Further details of the plan for a continental perimeter revealed at that time included an integrated continental plan for transportation and infrastructure that includes new North American highways and high-speed rail corridors. The plan calls for open borders within which trade, capital and people flow freely into a seamless North American market. The plan also calls for unlimited access for Mexican trucks, and demands that we implement the Social Security Totalization Agreement negotiated between the U.S. and Mexico, create a fund to educate 60,000 Mexican students in U.S. colleges, offer massive U.S. foreign aid to the other countries, and set up a permanent tribunal for North American dispute resolution. The call for totalization, (code language for encompassing illegal immigrants into the Social Security system which is bound to bankrupt the system), is very disturbing.
Essentially what they are describing here is akin to the European Union. They even suggest a common monetary unit - the Amero instead of the Euro.
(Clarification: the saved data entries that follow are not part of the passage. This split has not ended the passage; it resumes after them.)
(* ===== verification/Ucontext.v ===== *)
(** * coroutine/ucontext.c, coroutine/task-switch.c: contexts that are swapped

    A context is a thread of control that was put aside: where it is in its
    function and the context that goes on when the function returns.  The two
    programs are state machines over it, one step per statement; in
    task-switch.c a signal may come between any two of them. *)
From Stdlib Require Import ZArith Lia String.
From stdpp Require Import base tactics numbers list gmap relations.
From S2P Require Import Prelude.

Open Scope Z_scope.

(** ** Contexts *)
Section contexts.
Context {F : Type}.

(** [frame]: the function, its place and its variables. *)
Record thread := Thread { frame : F; returns_to : option nat }.

(** [uc_link] is what [makecontext] finds there. *)
Record ucontext := MkUc { saved : thread; uc_link : option nat }.

Record machine := Machine { uc : gmap nat ucontext; running : thread }.

Definition link_of (i : nat) (m : machine) : option nat := match uc m !! i with Some u => uc_link u | None => None end.

Definition getcontext (i : nat) (f : F) (m : machine) : machine :=
  Machine (<[i := MkUc (Thread f (returns_to (running m))) (link_of i m)]> (uc m)) (running m).

Definition set_link (i j : nat) (m : machine) : outcome machine :=
  match uc m !! i with
  | Some u => Ret (Machine (<[i := MkUc (saved u) (Some j)]> (uc m)) (running m))
  | None => Undef
  end.

(** The context must come from [getcontext]. *)
Definition makecontext (i : nat) (f : F) (m : machine) : outcome machine :=
  match uc m !! i with
  | Some u => Ret (Machine (<[i := MkUc (Thread f (uc_link u)) (uc_link u)]> (uc m)) (running m))
  | None => Undef
  end.

Definition setcontext (j : nat) (m : machine) : outcome machine :=
  match uc m !! j with Some u => Ret (Machine (uc m) (saved u)) | None => Undef end.

(** The running thread, which goes on with [f], is put into [i]. *)
Definition swapcontext (i j : nat) (f : F) (m : machine) : outcome machine :=
  setcontext j (Machine (<[i := MkUc (Thread f (returns_to (running m))) (link_of i m)]> (uc m)) (running m)).

(** A function returns: [None] is the end of the program. *)
Definition returns (m : machine) : outcome (option machine) :=
  match returns_to (running m) with
  | Some j => m ← setcontext j m; Ret (Some m)
  | None => Ret None
  end.

Definition goes_to (f : F) (m : machine) : machine := Machine (uc m) (Thread f (returns_to (running m))).
End contexts.
Arguments thread : clear implicits.
Arguments ucontext : clear implicits.
Arguments machine : clear implicits.

(** ** coroutine/ucontext.c *)
Module Yield.
Inductive frame := Foo (pc : nat) | Main (pc : nat).
Inductive says := FooStart | FooYield | FooEnd | MainStart | MainResume | MainEnd.

Definition step (m : machine frame) : outcome (option (machine frame) * list says) :=
  match Ucontext.frame (running m) with
  | Main 0 =>
      let m := getcontext 1 (Main 0) m in
      m ← set_link 1 0 m; m ← makecontext 1 (Foo 0) m; Ret (Some (goes_to (Main 1) m), [MainStart])
  | Main 1 => m ← swapcontext 0 1 (Main 2) m; Ret (Some m, [])
  | Main 2 => Ret (Some (goes_to (Main 3) m), [MainResume])
  | Main 3 => m ← swapcontext 0 1 (Main 4) m; Ret (Some m, [])
  | Main 4 => Ret (Some (goes_to (Main 5) m), [MainEnd])
  | Main _ => o ← returns m; Ret (o, [])
  | Foo 0 => Ret (Some (goes_to (Foo 1) m), [FooStart; FooYield])
  | Foo 1 => m ← swapcontext 1 0 (Foo 2) m; Ret (Some m, [])
  | Foo 2 => Ret (Some (goes_to (Foo 3) m), [FooEnd])
  | Foo _ => o ← returns m; Ret (o, [])
  end.

Fixpoint run (n : nat) (m : machine frame) : outcome (list says) :=
  match n with
  | O => NoFuel
  | S n => '(o, l) ← step m; match o with Some m => r ← run n m; Ret (l ++ r) | None => Ret l end
  end.

Definition start : machine frame := Machine ∅ (Thread (Main 0) None).

(** The two functions take turns, and the end of [foo] resumes [main]. *)
Lemma yield_prints : run 12 start = Ret [MainStart; FooStart; FooYield; MainResume; FooEnd; MainEnd].
Proof. vm_compute. reflexivity. Qed.
End Yield.

(** ** coroutine/task-switch.c *)
Module TaskSwitch.

(** The places in [fn]: the count, the test of [expired], the count of the
    switches, the message, the reset and the switch. *)
Inductive place := Top | Test | Count | Say | Reset | Swap.
Inductive frame := Fn (n : Z) (m : Z) (pc : place) | Main (started : bool).
Inductive output := Dot | Switching (n : Z) | Newline.

Record state := St { mach : machine frame; expired : bool; switches : Z; out : list output; ended : bool }.

Definition handler (s : state) : state := St (mach s) true (switches s) (out s) (ended s).

(** [SETUCONTEXT(n)] *)
Definition SETUCONTEXT (n : Z) (m : machine frame) : outcome (machine frame) :=
  let m := getcontext (Z.to_nat n) (Main false) m in
  m ← set_link (Z.to_nat n) 0 m;
  makecontext (Z.to_nat n) (Fn n 0 Top) m.

Definition on_mach (m : machine frame) (s : state) : state := St m (expired s) (switches s) (out s) (ended s).
Definition print (x : output) (s : state) : state := St (mach s) (expired s) (switches s) (out s ++ [x]) (ended s).
Definition to_place (n m : Z) (pc : place) (s : state) : state := on_mach (goes_to (Fn n m pc) (mach s)) s.

(** A statement of the running function. *)
Definition step (s : state) : outcome state :=
  if ended s then Ret s
  else
    match Ucontext.frame (running (mach s)) with
    | Main false =>
        m ← SETUCONTEXT 1 (mach s); m ← SETUCONTEXT 2 m;
        m ← swapcontext 0 1 (Main true) m; Ret (on_mach m s)
    | Main true => Ret (St (mach s) (expired s) (switches s) (out s ++ [Newline]) true)
    | Fn n m Top =>
        if decide ((m + 1) `rem` 1000000 = 0) then Ret (to_place n 0 Test (print Dot s))
        else Ret (to_place n (m + 1) Test s)
    | Fn n m Test => Ret (to_place n m (if expired s then Count else Top) s)
    | Fn n m Count =>
        let s := St (mach s) (expired s) (switches s + 1) (out s) (ended s) in
        if decide (switches s = 20) then
          o ← returns (mach s);
          match o with Some m => Ret (on_mach m s) | None => Ret (St (mach s) (expired s) (switches s) (out s) true) end
        else Ret (to_place n m Say s)
    | Fn n m Say => Ret (to_place n m Reset (print (Switching n) s))
    | Fn n m Reset => Ret (to_place n m Swap (St (mach s) false (switches s) (out s) (ended s)))
    | Fn n m Swap => k ← swapcontext (Z.to_nat n) (Z.to_nat (3 - n)) (Fn n m Top) (mach s); Ret (on_mach k s)
    end.

Definition init : state := St (Machine ∅ (Thread (Main false) None)) false 0 [] false.

(** The timer's signal comes between any two statements. *)
Inductive next (s : state) : state → Prop :=
| next_step s' : step s = Ret s' → next s s'
| next_signal : next s (handler s).

Definition reachable (s : state) : Prop := rtc next init s.

Fixpoint switchings (l : list output) : list Z :=
  match l with
  | [] => []
  | Switching n :: l => n :: switchings l
  | _ :: l => switchings l
  end.

(** The tasks, in turn. *)
Definition turn (k : nat) : Z := if Nat.even k then 1 else 2.
Definition turns (k : nat) : list Z := map turn (seq 0 k).

(** ** Its invariant *)
Definition uc_saved (i : nat) (t : thread frame) (s : state) : Prop := saved <$> uc (mach s) !! i = Some t.

(** [k] messages were printed.  Task [t] is at [pc]; the other one waits to go
    on at the top, and so does [main]. *)
Record task_at (k : nat) (n m : Z) (pc : place) (s : state) : Prop := {
  at_frame : running (mach s) = Thread (Fn n m pc) (Some 0%nat);
  at_main : uc_saved 0 (Thread (Main true) None) s;
  at_other : ∃ m', uc_saved (Z.to_nat (3 - n)) (Thread (Fn (3 - n) m' Top) (Some 0%nat)) s;
  at_said : switchings (out s) = turns k;
  at_open : Newline ∉ out s;
  at_ended : ended s = false;
}.

(** How far the counts are at a place of task [n]. *)
Definition counted (k : nat) (n : Z) (pc : place) (sw : Z) : Prop :=
  match pc with
  | Top | Test | Count => n = turn k ∧ sw = Z.of_nat k ∧ (k ≤ 19)%nat
  | Say => n = turn k ∧ sw = Z.of_nat (S k) ∧ (S k ≤ 19)%nat
  | Reset | Swap => (1 ≤ k ≤ 19)%nat ∧ n = turn (k - 1) ∧ sw = Z.of_nat k
  end.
Do we want a tri-national government similar to the European Union, or do we want to maintain our traditional boundaries?
Unfortunately the vision of creating a Mexican middle class through the North American Free Trade Agreement (NAFTA) never materialized. How many companies have moved operations from Mexico to China where Chinese slave labor offers even better competitive odds? Indeed, China bodes to become the winner in this whole fiasco. Besides the companies and real estate it already owns here, it appears they are poised to inundate middle-class America with hordes of container imports of under-market goods. Industry experts expect cargo traffic to double by 2020. Hutchinson Ports, a wholly-owned subsidiary of China's giant Hutchinson Whampoa Limited is investing millions to expand deep-water ports at Lazaro Cardenas and Manzanillo. More millions are being pledged to dredge and convert Punta Colonet, a desolate Mexican bay in Baja, Ca., to a deep-water port capable of processing millions of containers.
In closing, I want to quote from Jerome Corsi's Aug. 9 article posted on humanevents.com website. The argument is that in opening the U.S. to cheap Chinese goods, we are leading a world-wide race to the bottom,' in which the only priority is cost effective production, at the expense of workers, resources and sustainability.' The result is that the international capitalist owning companies such as Wal-Mart earn additional billions, while U.S. manufacturing continues to out-source an increasing number of jobs, and poor countries such as Mexico are only pulled deeper into poverty.
Corsi continues: At the same time, the squeeze on middle class employment opportunities will intensify as NAFTA super-highways and U.S. inland port cities replete with Mexican custom facilities encourage yet more outsourcing to China . . . Are cheap sneakers at Wal-Mart really worth the damage being done to the most successful middle class ever built in world history? he asks. I believe that is a question worth pondering.
Wonder what's going on with all those donations for the fence?
Thanks for the ping.
Glad to see that our stealth job announcements are being made public :)
He's speculating in foil futures.
ROFLMAO!
I'm sure that EVentually we'll hear from the cagey characters involved.